Are you sure they should be aiming to be profitable through the biggest expansion in at-home delivery ever? Or should they not have invested more in growth through this period? Surely it’s only unit economics that matter, not whether they are profitable?
Not really exceptional. Lots of these firms sell a dollar for 80 cents so becoming more popular increases their losses. The real question is whether this sort of delivery service is still popular when priced correctly.
It was very successful for Deliveroo as they raised cash at what now seems a very high valuation. Not so successful for the new shareholders though.
They are losing money in a time which by all accounts is the best time they will ever have (because of COVID-related restrictions and consumer pattern shifts) and they blame short sellers for it?
Disaster strikes who?

Sure didn't strike Deliveroo as they just raised a ton of money.
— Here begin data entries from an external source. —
Definition get_or_create_session (user : string) (i : Inputs) (m : SessionManager) :
    SessionManager * Arc :=
  match sm_sessions m !! user with
  | Some a => (m, a)
  | None => create_session user i m
  end.

Definition has_thread (m : SessionManager) (a : Arc) (id : Uuid) : bool :=
  match sm_heap m !! a with
  | Some s => bool_decide (is_Some (threads s !! id))
  | None => false
  end.

(** [thread_map.values().any(|&v| v == id)] *)
Definition is_mapped (m : SessionManager) (id : Uuid) : bool :=
  existsb (λ v, bool_decide (v = id)) (map_values (sm_thread_map m)).

Definition resolve_step (key : ThreadKey) (i : Inputs) (m : SessionManager) (st : ResolveState) :
    SessionManager * ResolveState :=
  match st with
  | RSession =>
      match sm_sessions m !! tk_user_id key with
      | Some a => (m, RLookup a)
      | None => (m, RSessionWrite)
      end
  | RSessionWrite => let '(m, a) := create_session (tk_user_id key) i m in (m, RLookup a)
  | RLookup s =>
      match sm_thread_map m !! key with
      | Some id => if has_thread m s id then (m, RDone s id) else (m, RAdoptCheck s)
      | None => (m, RAdoptCheck s)
      end
  | RAdoptCheck s =>
      match tk_external_thread_id key ≫= uuid_parse_str with
      | Some ext => if is_mapped m ext then (m, RCreate s) else (m, RAdoptSession s ext)
      | None => (m, RCreate s)
      end
  | RAdoptSession s ext => if has_thread m s ext then (m, RAdoptWrite s ext) else (m, RCreate s)
  | RAdoptWrite s ext =>
      if is_mapped m ext then (m, RCreate s)
      else (set_thread_map (<[key := ext]> (sm_thread_map m)) m, RAdoptUndo s ext)
  | RAdoptUndo s ext => (ensure_undo_manager ext m, RDone s ext)
  | RCreate s =>
      match sm_heap m !! s with
      | Some sess =>
          let '(sess, id) := create_thread sess (in_thread_id i) (in_now1 i) (in_now2 i) in
          (set_session s sess m, RMap s id)
      | None => (m, RCreate s)
      end
  | RMap s id => (set_thread_map (<[key := id]> (sm_thread_map m)) m, RUndo s id)
  | RUndo s id => (insert_undo_manager id m, RDone s id)
  | RDone _ _ => (m, st)
  end.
Deliveroo made the mistake of pulling out of a bunch of countries right before the pandemic hit. They left Germany leaving only Lieferando here, which is massively terrible at its job.

Deliveroo was a pleasurable experience to use and their support was quite decent. The app was probably the best I've ever used, and I lived in San Francisco for quite a while using such apps.

This just seems like a bunch of poor business decisions with an otherwise decent group of employees, from my point of view. Quite typical.

What is Lieferando doing wrong?
Their support is non-existent. There's no recourse for restaurants giving you the runaround, which is often the case when you're ordering late at night.
their app sucks so badly. Very tough to find something to eat unless you know exactly what you want. Language translations not fully there-- it's just not an international-worthy offering (even the name tells you that).

But Wolt is also here, and their app and service are great.

Even their logo looks like a highly stylised two fingers.